- [INPUT DATA]
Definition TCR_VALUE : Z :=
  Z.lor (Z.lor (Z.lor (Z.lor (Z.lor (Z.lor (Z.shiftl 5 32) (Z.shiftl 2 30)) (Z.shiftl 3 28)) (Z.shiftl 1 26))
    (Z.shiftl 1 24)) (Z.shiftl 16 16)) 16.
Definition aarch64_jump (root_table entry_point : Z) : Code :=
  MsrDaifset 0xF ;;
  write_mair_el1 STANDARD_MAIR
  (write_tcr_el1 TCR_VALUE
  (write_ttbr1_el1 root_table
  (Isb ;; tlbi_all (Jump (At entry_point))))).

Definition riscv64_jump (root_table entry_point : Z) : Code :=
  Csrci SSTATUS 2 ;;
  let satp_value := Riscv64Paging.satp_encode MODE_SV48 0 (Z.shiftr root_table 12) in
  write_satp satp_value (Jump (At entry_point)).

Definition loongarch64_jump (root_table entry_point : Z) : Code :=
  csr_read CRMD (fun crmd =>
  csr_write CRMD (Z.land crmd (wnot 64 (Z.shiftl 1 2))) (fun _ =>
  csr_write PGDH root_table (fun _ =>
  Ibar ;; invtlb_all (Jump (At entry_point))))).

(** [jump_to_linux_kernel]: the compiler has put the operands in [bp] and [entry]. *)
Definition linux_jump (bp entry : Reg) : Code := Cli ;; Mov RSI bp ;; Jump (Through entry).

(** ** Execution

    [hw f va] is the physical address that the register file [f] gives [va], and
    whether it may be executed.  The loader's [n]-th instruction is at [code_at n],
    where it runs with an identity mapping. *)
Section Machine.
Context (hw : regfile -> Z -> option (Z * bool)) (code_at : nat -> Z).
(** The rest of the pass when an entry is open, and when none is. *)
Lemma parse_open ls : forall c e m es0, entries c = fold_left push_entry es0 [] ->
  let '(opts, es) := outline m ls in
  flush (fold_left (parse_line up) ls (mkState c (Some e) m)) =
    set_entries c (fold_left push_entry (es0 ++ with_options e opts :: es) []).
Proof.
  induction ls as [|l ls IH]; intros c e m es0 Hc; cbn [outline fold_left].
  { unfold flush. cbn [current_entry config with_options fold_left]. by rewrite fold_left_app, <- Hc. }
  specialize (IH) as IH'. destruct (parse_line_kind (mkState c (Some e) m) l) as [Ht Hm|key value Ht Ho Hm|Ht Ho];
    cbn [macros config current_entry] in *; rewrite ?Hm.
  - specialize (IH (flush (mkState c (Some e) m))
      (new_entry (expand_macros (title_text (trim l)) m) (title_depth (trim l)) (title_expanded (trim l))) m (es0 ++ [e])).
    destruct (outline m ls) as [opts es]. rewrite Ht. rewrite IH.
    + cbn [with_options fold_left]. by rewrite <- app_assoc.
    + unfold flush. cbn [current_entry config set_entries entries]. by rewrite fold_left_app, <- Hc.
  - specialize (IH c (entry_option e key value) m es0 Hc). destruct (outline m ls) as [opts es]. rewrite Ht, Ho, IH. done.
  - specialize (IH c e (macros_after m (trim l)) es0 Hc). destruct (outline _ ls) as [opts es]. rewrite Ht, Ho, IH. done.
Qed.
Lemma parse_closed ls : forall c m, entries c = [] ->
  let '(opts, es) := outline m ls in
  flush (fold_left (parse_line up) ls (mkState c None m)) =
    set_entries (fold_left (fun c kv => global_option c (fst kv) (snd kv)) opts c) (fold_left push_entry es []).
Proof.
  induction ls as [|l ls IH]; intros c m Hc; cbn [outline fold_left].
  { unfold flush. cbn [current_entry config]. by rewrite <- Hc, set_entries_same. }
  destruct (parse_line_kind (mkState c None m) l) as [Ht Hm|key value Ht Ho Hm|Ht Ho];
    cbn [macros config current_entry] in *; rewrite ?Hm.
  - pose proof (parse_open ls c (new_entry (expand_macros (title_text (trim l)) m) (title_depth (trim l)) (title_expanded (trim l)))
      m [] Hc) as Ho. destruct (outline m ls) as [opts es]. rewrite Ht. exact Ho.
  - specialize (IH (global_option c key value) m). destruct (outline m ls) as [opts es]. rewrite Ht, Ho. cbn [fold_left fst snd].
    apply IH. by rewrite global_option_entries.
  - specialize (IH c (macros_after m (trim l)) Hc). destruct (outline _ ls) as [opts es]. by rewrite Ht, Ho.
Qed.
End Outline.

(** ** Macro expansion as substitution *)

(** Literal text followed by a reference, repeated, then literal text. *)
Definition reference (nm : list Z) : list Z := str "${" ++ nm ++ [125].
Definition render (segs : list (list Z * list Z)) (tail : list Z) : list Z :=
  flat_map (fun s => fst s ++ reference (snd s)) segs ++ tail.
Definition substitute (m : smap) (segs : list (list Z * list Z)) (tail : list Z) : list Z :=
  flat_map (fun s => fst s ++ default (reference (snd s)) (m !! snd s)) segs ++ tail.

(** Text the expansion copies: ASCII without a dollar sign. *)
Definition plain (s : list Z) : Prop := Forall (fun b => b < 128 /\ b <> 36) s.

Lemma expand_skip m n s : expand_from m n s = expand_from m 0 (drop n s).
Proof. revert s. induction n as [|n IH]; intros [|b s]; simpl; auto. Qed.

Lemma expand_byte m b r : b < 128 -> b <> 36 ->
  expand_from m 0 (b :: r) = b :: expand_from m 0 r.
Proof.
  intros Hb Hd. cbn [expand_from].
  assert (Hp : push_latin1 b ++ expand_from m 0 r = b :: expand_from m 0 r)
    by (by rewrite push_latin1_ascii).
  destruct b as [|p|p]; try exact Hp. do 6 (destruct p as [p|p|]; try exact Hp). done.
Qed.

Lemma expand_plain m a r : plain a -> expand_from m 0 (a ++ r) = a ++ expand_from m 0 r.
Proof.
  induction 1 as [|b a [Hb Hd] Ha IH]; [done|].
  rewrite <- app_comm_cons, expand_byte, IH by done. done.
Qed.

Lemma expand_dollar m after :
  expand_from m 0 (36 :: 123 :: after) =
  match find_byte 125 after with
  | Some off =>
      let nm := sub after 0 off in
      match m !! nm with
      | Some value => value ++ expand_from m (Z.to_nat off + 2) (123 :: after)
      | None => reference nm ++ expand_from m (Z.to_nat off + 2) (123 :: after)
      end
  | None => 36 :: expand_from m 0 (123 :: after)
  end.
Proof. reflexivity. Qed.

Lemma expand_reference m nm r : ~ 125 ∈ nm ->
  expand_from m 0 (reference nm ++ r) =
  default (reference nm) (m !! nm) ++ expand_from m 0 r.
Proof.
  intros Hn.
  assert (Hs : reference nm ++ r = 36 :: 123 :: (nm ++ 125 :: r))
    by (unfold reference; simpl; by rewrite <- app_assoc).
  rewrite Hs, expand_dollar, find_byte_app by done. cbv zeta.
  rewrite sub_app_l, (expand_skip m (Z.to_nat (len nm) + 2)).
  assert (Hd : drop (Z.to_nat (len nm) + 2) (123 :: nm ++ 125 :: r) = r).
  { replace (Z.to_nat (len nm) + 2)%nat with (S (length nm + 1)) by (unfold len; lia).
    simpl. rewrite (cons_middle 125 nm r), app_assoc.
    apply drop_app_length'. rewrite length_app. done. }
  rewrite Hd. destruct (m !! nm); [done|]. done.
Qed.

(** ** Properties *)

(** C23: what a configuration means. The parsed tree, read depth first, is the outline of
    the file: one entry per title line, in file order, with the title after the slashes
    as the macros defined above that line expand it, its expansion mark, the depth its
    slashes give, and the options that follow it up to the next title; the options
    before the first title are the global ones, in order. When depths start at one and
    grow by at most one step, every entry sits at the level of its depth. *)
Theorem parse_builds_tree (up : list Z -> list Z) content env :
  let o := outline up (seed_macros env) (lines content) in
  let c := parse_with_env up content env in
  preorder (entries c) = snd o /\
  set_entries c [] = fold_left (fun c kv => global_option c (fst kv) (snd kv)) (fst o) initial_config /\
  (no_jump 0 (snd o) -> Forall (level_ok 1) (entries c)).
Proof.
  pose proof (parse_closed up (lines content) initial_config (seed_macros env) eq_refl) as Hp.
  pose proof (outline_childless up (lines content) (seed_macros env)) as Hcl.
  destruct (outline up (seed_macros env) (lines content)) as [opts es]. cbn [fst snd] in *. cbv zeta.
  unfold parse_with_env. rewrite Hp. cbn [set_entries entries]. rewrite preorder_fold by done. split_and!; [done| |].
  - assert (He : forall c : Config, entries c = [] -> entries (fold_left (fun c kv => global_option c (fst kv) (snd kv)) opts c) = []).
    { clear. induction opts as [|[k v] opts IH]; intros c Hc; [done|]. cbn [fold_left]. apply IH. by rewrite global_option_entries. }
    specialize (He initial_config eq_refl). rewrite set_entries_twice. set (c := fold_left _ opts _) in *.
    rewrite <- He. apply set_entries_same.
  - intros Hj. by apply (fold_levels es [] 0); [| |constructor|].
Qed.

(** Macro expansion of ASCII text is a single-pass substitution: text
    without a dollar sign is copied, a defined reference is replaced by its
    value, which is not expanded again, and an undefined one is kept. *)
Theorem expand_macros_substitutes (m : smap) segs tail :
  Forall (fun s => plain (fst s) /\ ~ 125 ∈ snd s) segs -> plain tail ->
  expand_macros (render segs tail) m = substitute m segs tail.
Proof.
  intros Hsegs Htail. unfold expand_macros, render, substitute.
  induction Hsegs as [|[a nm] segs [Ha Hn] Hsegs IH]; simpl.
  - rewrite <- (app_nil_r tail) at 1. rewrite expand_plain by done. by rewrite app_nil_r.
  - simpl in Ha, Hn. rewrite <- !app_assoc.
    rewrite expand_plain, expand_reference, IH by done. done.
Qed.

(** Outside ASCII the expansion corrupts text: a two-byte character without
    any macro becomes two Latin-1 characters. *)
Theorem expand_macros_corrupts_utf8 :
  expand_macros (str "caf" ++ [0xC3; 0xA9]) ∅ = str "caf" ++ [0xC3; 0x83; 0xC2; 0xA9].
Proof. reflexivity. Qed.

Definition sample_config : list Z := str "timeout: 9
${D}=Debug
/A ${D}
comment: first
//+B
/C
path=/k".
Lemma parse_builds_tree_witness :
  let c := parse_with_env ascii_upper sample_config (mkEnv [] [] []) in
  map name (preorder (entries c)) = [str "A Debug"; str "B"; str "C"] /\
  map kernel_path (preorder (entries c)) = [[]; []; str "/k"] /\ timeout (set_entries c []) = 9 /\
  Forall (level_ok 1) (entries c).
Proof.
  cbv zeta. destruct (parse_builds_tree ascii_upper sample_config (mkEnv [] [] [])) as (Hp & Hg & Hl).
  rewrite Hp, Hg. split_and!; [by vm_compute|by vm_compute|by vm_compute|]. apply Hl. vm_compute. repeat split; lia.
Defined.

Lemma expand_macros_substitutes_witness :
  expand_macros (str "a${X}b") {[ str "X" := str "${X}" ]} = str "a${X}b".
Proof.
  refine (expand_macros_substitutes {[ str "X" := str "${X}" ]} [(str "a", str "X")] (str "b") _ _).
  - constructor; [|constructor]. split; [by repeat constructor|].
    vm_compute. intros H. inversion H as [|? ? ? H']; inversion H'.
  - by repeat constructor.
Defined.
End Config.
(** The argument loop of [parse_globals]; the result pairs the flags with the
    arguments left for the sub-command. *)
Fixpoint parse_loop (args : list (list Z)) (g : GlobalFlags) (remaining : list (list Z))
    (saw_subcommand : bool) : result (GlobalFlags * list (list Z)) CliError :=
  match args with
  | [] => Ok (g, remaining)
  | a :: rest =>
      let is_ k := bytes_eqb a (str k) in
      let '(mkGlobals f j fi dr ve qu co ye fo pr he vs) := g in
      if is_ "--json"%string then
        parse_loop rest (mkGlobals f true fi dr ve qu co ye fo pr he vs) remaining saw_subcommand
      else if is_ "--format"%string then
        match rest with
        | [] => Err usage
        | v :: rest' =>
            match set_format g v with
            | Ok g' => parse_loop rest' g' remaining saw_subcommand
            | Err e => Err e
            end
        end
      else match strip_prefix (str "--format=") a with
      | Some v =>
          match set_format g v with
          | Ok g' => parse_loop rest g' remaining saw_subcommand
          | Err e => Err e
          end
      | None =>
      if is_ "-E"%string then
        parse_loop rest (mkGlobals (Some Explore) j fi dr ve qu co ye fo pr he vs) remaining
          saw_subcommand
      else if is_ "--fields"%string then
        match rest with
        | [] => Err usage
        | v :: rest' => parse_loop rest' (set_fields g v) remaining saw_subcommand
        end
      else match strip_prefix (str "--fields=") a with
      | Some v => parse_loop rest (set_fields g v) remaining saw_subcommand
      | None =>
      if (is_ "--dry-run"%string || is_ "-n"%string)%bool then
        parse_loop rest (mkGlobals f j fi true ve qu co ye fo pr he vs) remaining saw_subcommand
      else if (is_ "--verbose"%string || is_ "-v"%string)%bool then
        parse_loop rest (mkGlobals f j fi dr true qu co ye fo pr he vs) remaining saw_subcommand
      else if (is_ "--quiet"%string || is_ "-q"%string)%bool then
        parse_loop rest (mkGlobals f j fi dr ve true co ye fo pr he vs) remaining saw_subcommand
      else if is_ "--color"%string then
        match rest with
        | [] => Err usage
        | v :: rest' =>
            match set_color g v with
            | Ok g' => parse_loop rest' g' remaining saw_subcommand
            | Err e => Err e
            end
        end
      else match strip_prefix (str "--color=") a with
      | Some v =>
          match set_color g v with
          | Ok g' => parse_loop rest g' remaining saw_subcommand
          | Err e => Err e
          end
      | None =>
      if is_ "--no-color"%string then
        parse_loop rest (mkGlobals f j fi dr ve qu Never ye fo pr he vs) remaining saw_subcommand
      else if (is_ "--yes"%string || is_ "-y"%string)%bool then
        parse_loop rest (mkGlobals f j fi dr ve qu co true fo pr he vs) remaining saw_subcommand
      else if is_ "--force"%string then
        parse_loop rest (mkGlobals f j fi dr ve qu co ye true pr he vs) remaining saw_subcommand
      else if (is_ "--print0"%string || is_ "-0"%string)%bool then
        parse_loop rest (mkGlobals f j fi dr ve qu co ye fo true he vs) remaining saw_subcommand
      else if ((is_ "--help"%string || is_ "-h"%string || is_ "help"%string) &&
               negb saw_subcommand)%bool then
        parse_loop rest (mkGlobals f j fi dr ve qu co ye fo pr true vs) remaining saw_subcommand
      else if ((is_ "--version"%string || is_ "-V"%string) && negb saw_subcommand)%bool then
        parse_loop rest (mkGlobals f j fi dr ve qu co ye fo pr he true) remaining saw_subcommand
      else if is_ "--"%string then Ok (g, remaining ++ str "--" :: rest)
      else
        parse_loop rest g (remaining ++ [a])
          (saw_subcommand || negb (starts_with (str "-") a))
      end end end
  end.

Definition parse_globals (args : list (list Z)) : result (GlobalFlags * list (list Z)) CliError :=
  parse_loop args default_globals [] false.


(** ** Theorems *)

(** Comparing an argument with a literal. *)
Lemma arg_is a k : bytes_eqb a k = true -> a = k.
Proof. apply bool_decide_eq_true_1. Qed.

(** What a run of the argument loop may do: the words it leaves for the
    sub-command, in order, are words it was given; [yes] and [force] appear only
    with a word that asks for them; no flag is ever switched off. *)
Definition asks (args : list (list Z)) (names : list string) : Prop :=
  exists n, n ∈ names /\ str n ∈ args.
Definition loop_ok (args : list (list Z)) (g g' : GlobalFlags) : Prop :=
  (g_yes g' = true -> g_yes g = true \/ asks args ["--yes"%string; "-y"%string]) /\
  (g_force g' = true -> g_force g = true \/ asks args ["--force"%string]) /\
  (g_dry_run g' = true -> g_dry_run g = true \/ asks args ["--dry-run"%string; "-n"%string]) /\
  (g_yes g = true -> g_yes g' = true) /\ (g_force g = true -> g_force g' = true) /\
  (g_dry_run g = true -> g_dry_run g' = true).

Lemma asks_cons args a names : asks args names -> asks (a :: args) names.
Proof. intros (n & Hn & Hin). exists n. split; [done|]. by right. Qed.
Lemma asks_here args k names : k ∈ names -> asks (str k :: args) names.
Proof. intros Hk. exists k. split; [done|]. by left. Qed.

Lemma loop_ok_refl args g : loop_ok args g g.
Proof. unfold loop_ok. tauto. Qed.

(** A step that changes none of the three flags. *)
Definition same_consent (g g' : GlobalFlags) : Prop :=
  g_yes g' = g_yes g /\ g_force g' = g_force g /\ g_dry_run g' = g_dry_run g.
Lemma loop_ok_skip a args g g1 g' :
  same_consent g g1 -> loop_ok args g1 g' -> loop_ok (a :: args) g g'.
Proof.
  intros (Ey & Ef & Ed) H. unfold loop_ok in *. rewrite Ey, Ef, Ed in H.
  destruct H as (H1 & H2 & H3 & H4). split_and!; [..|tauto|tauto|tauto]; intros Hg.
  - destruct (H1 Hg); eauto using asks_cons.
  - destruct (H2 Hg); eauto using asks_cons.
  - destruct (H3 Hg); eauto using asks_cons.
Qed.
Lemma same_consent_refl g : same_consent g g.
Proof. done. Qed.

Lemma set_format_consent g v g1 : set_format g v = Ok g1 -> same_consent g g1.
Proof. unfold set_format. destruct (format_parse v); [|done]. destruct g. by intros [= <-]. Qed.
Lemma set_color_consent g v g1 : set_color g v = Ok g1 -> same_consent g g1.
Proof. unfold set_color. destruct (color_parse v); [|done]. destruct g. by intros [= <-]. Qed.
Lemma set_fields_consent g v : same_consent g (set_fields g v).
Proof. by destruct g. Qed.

- [BRIEF]
Could you return exactly the stretch of the data above that starts at the line with "- destruct (H2 Hg); eauto using asks_cons." and ends at the line with "Lemma set_format_consent g", both lines included?

- [RESPONSE BOX]
  - destruct (H2 Hg); eauto using asks_cons.
  - destruct (H3 Hg); eauto using asks_cons.
Qed.
Lemma same_consent_refl g : same_consent g g.
Proof. done. Qed.

Lemma set_format_consent g v g1 : set_format g v = Ok g1 -> same_consent g g1.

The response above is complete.